The stretch wanted below opens at the line containing "apply IH. exact" and closes at the line containing "(run a t s);". Please return it exactly, with no other lines.

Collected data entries
· · ·
(** C7, amended.  A probe whose account query is rejected only logs the
    failure, and one whose query finds no account does nothing more: neither
    notifies an error nor touches the session.  A probe whose query finds an
    account runs [connectWallet()] as any caller would: the session it leaves
    and the errors it notifies are those of that call. *)
Theorem autoConnect_errors (a : Adapter) (eth : Ethereum) (s : Session) :
  (forall reason,
      a request_eth_accounts = Rejected reason ->
      run a (autoConnect (Some eth)) s =
      (s, [Notified loading "Attempting auto-connect...";
           Requested request_eth_accounts;
           Logged "Auto-connect failed:" reason])) /\
  (a request_eth_accounts = Fulfilled [] ->
   run a (autoConnect (Some eth)) s =
   (s, [Notified loading "Attempting auto-connect...";
        Requested request_eth_accounts])) /\
  (forall account0 others,
      a request_eth_accounts = Fulfilled (account0 :: others) ->
      fst (run a (autoConnect (Some eth)) s) =
        fst (run a (connectWallet (Some eth) Return) s) /\
      notifications error (snd (run a (autoConnect (Some eth)) s)) =
        notifications error (snd (run a (connectWallet (Some eth) Return) s))).
Proof.
  unfold autoConnect. cbn [run perform emitted app].
  split; [ | split].
  - intros reason Hq. rewrite Hq. reflexivity.
  - intros Hq. rewrite Hq. reflexivity.
  - intros account0 others Hq. rewrite Hq.
    destruct (run a (connectWallet (Some eth) Return) s) as [s' tr].
    split; reflexivity.
Qed.

Lemma autoConnect_errors_witness :
  declining_wallet request_eth_accounts = Fulfilled ["0xAA"] /\
  notifications error
    (snd (run declining_wallet (autoConnect (Some wallet0)) initial)) =
  notifications error
    (snd (run declining_wallet (connectWallet (Some wallet0) Return) initial)).
Proof.
  split; [reflexivity | ].
  apply (autoConnect_errors declining_wallet wallet0 initial) with "0xAA" [].
  reflexivity.
Defined.

(** ** Re-entrancy *)

(** C4, as the specification states it, fails: a [connectWallet()] call made
    while an earlier one still waits for the account prompt sends a second
    account request and leaves two attempts in flight. *)
Lemma connectWallet_reenters :
  reachable connecting0 /\
  map waiting_on (in_flight connecting0) = [send_eth_requestAccounts provider0] /\
  step connecting0 (call_connectWallet (Some wallet0) connecting0) /\
  history (call_connectWallet (Some wallet0) connecting0) =
    (history connecting0 ++ [Requested (send_eth_requestAccounts provider0)])%list /\
  map waiting_on (in_flight (call_connectWallet (Some wallet0) connecting0)) =
    [send_eth_requestAccounts provider0; send_eth_requestAccounts provider0].
Proof.
  split.
  { apply call_connectWallet_reachable, settle_oldest_reachable, reachable_mount. }
  split; [reflexivity | ]. split.
  { exact (step_enter _ connecting0 (entry_connectWallet (Some wallet0))). }
  split; reflexivity.
Qed.

(** C4, amended.  The session has no Connecting status, and [connectWallet()]
    has no guard: next to a wallet, every call, whatever is in flight already,
    sends its own account request and becomes one more attempt in flight; up
    to there it notifies nothing and leaves the session as it was. *)
Theorem connectWallet_unguarded (eth : Ethereum) (w : System) :
  (forall s, status s <> Connecting) /\
  step w (call_connectWallet (Some eth) w) /\
  session (call_connectWallet (Some eth) w) = session w /\
  history (call_connectWallet (Some eth) w) =
    (history w ++ [Requested (send_eth_requestAccounts (new_BrowserProvider eth))])%list /\
  map waiting_on (in_flight (call_connectWallet (Some eth) w)) =
    (map waiting_on (in_flight w) ++
     [send_eth_requestAccounts (new_BrowserProvider eth)])%list.
Proof.
  split.
  { intros s. unfold status. destruct (isConnected s); discriminate. }
  split.
  { exact (step_enter _ w (entry_connectWallet (Some eth))). }
  unfold call_connectWallet, spawn. simpl.
  repeat split. rewrite map_app. reflexivity.
Qed.

(** ** The two semantics agree *)

Lemma reachable_steps (w w' : System) : steps w w' -> reachable w -> reachable w'.
Proof.
  induction 1 as [w | w w' w'' Hstep _ IH]; intros Hw; [exact Hw | ].
  apply IH. exact (reachable_step w w' Hw Hstep).
Qed.

Lemma spawn_Do (e : effect) (next : Task) (before after : list Suspended)
    (s : Session) (fl : list Suspended) (h : list event) :
  spawn (Do e next) before after {| session := s; in_flight := fl; history := h |} =
  spawn next before after
        {| session := perform e s; in_flight := fl;
           history := (h ++ emitted e)%list |}.
Proof.
  unfold spawn. simpl.
  destruct (advance next (perform e s)) as [[s' tr] p].
  rewrite app_assoc. reflexivity.
Qed.

(** Settling each call of a task as soon as it is made is one of the
    schedules of [step], and ends where [run] says. *)
Lemma spawn_steps_run (a : Adapter) (t : Task) :
  forall before after s fl h,
    steps (spawn t before after {| session := s; in_flight := fl; history := h |})
          {| session := fst (run a t s);
             in_flight := (before ++ after)%list;
             history := (h ++ snd (run a t s))%list |}.
Proof.
  induction t as [ | e next IH | c k IH]; intros before after s fl h.
  - apply steps_done.
  - rewrite spawn_Do. simpl.
    specialize (IH before after (perform e s) fl (h ++ emitted e)%list).
    destruct (run a next (perform e s)) as [s' tr]. simpl in *.
    rewrite app_assoc. exact IH.
  - unfold spawn at 1. simpl.
    eapply steps_next.
    + exact (step_settle s before {| waiting_on := c; resume := k |} after
               (h ++ [Requested c])%list (a c)).
    + simpl.
      specialize (IH (a c) before after s
                     (before ++ {| waiting_on := c; resume := k |} :: after)%list
                     (h ++ [Requested c])%list).
      destruct (run a (k (a c)) s) as [s' tr]. simpl in *.
      rewrite <- app_assoc in IH. exact IH.
Qed.

(** An entry point run to its end without interruption is reachable. *)
Lemma atomically_reachable (a : Adapter) (t : Task) (w : System) :
  entry t -> reachable w -> reachable (atomically a t w).
Proof.
  intros Ht Hw.
  apply (reachable_steps (spawn t (in_flight w) [] w)).
  - destruct w as [s fl h]. unfold atomically. simpl.
    rewrite <- (app_nil_r fl) at 3. apply spawn_steps_run.
  - exact (reachable_step _ _ Hw (step_enter t w Ht)).
Qed.

(** * Further properties *)

(** ** [disconnectWallet] and the empty account list *)

(** X1.  [disconnectWallet()] takes any session to the initial one and
    notifies "Wallet disconnected" once; a second call right after finds
    nothing left to clear. *)
Theorem disconnectWallet_idempotent (a : Adapter) (s : Session) :
  let once := run a (disconnectWallet Return) s in
  let twice := run a (disconnectWallet Return) (fst once) in
  fst once = initial /\
  snd once = [Notified success "Wallet disconnected"] /\
  status (fst once) = Disconnected /\
  fst twice = fst once.
Proof.
  intros once twice. subst twice once. unfold disconnectWallet.
  cbn [Seq run perform emitted app fst snd].
  repeat split.
Qed.

(** X2.  [accountsChanged] with an empty list is a logout: whatever the
    session was, every cell is cleared and "Wallet disconnected" is the one
    notification; no wallet call is made. *)
Theorem handleAccountsChanged_empty (a : Adapter) (s : Session) :
  let result := run a (handleAccountsChanged []) s in
  fst result = initial /\
  status (fst result) = Disconnected /\
  snd result = [Notified success "Wallet disconnected"] /\
  requests (snd result) = [].
Proof.
  intros result. subst result. unfold handleAccountsChanged, disconnectWallet.
  cbn [Seq run perform emitted app fst snd].
  repeat split.
Qed.

(** X3.  [chainChanged] with an id that parses to 11155111 only stores that
    id: provider, signer, account and connection flag stay, nothing is
    notified. *)
Theorem handleChainChanged_sepolia (a : Adapter) (chainIdHex : string)
    (s : Session) :
  Js.parseInt16 chainIdHex = Js.Finite SEPOLIA_CHAIN_ID ->
  run a (handleChainChanged chainIdHex) s =
  ({| provider := provider s; signer := signer s; account := account s;
      chainId := Some (Js.Finite SEPOLIA_CHAIN_ID);
      isConnected := isConnected s |}, []).
Proof.
  intros Hid. unfold handleChainChanged. rewrite Hid.
  assert (Heq : Js.strict_neq (Js.Finite SEPOLIA_CHAIN_ID)
                              (Js.Finite SEPOLIA_CHAIN_ID) = false)
    by (apply strict_neq_Finite_false; reflexivity).
  rewrite Heq. reflexivity.
Qed.

Lemma handleChainChanged_sepolia_witness :
  Js.parseInt16 " 0XAA36A7" = Js.Finite SEPOLIA_CHAIN_ID /\
  run sepolia_wallet (handleChainChanged " 0XAA36A7") connected0 =
  (connected0, []).
Proof.
  split; [reflexivity | ].
  apply (handleChainChanged_sepolia sepolia_wallet " 0XAA36A7" connected0).
  reflexivity.
Defined.

(** ** What [switchToSepolia] and [connectWallet] can emit *)

(** The traces of a [switchToSepolia()] call next to a wallet. *)
Lemma switchToSepolia_traces (a : Adapter) (eth : Ethereum) (s : Session) :
  let tr := snd (run a (switchToSepolia (Some eth) Return) s) in
  let switch := Requested (request_wallet_switchEthereumChain sepolia_chainId_hex) in
  let add := Requested (request_wallet_addEthereumChain sepolia_params) in
  (tr = [switch] /\
   exists u, a (request_wallet_switchEthereumChain sepolia_chainId_hex) = Fulfilled u) \/
  (tr = [switch; Notified error "Failed to switch to Sepolia network"] /\
   exists e, a (request_wallet_switchEthereumChain sepolia_chainId_hex) = Rejected e /\
             Js.code e <> Some 4902) \/
  ((tr = [switch; add] \/
    tr = [switch; add; Notified error "Failed to add Sepolia network"]) /\
   exists e, a (request_wallet_switchEthereumChain sepolia_chainId_hex) = Rejected e /\
             Js.code e = Some 4902).
Proof.
  intros tr switch add. subst tr switch add. rewrite switchToSepolia_run.
  cbn [snd].
  destruct (a (request_wallet_switchEthereumChain sepolia_chainId_hex))
    as [u | e]; [left; eauto | right].
  destruct (Js.code_is e 4902) eqn:Hcode.
  - right. apply code_is_iff in Hcode. split; [ | eauto].
    destruct (a (request_wallet_addEthereumChain sepolia_params)); auto.
  - left. split; [reflexivity | ]. exists e. split; [reflexivity | ].
    intros H. apply code_is_iff in H. congruence.
Qed.

(** X4.  When the wallet grants an empty account list, [connectWallet()]
    stops after that one request: the session is untouched and nothing is
    notified or logged. *)
Theorem connectWallet_no_account (a : Adapter) (eth : Ethereum) (s : Session) :
  a (send_eth_requestAccounts (new_BrowserProvider eth)) = Fulfilled [] ->
  run a (connectWallet (Some eth) Return) s =
  (s, [Requested (send_eth_requestAccounts (new_BrowserProvider eth))]).
Proof.
  intros Haccounts. rewrite connectWallet_run, Haccounts. reflexivity.
Qed.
· · ·
■ WRITTEN RESPONSE
  apply IH. exact (reachable_step w w' Hw Hstep).
Qed.

Lemma spawn_Do (e : effect) (next : Task) (before after : list Suspended)
    (s : Session) (fl : list Suspended) (h : list event) :
  spawn (Do e next) before after {| session := s; in_flight := fl; history := h |} =
  spawn next before after
        {| session := perform e s; in_flight := fl;
           history := (h ++ emitted e)%list |}.
Proof.
  unfold spawn. simpl.
  destruct (advance next (perform e s)) as [[s' tr] p].
  rewrite app_assoc. reflexivity.
Qed.

(** Settling each call of a task as soon as it is made is one of the
    schedules of [step], and ends where [run] says. *)
Lemma spawn_steps_run (a : Adapter) (t : Task) :
  forall before after s fl h,
    steps (spawn t before after {| session := s; in_flight := fl; history := h |})
          {| session := fst (run a t s);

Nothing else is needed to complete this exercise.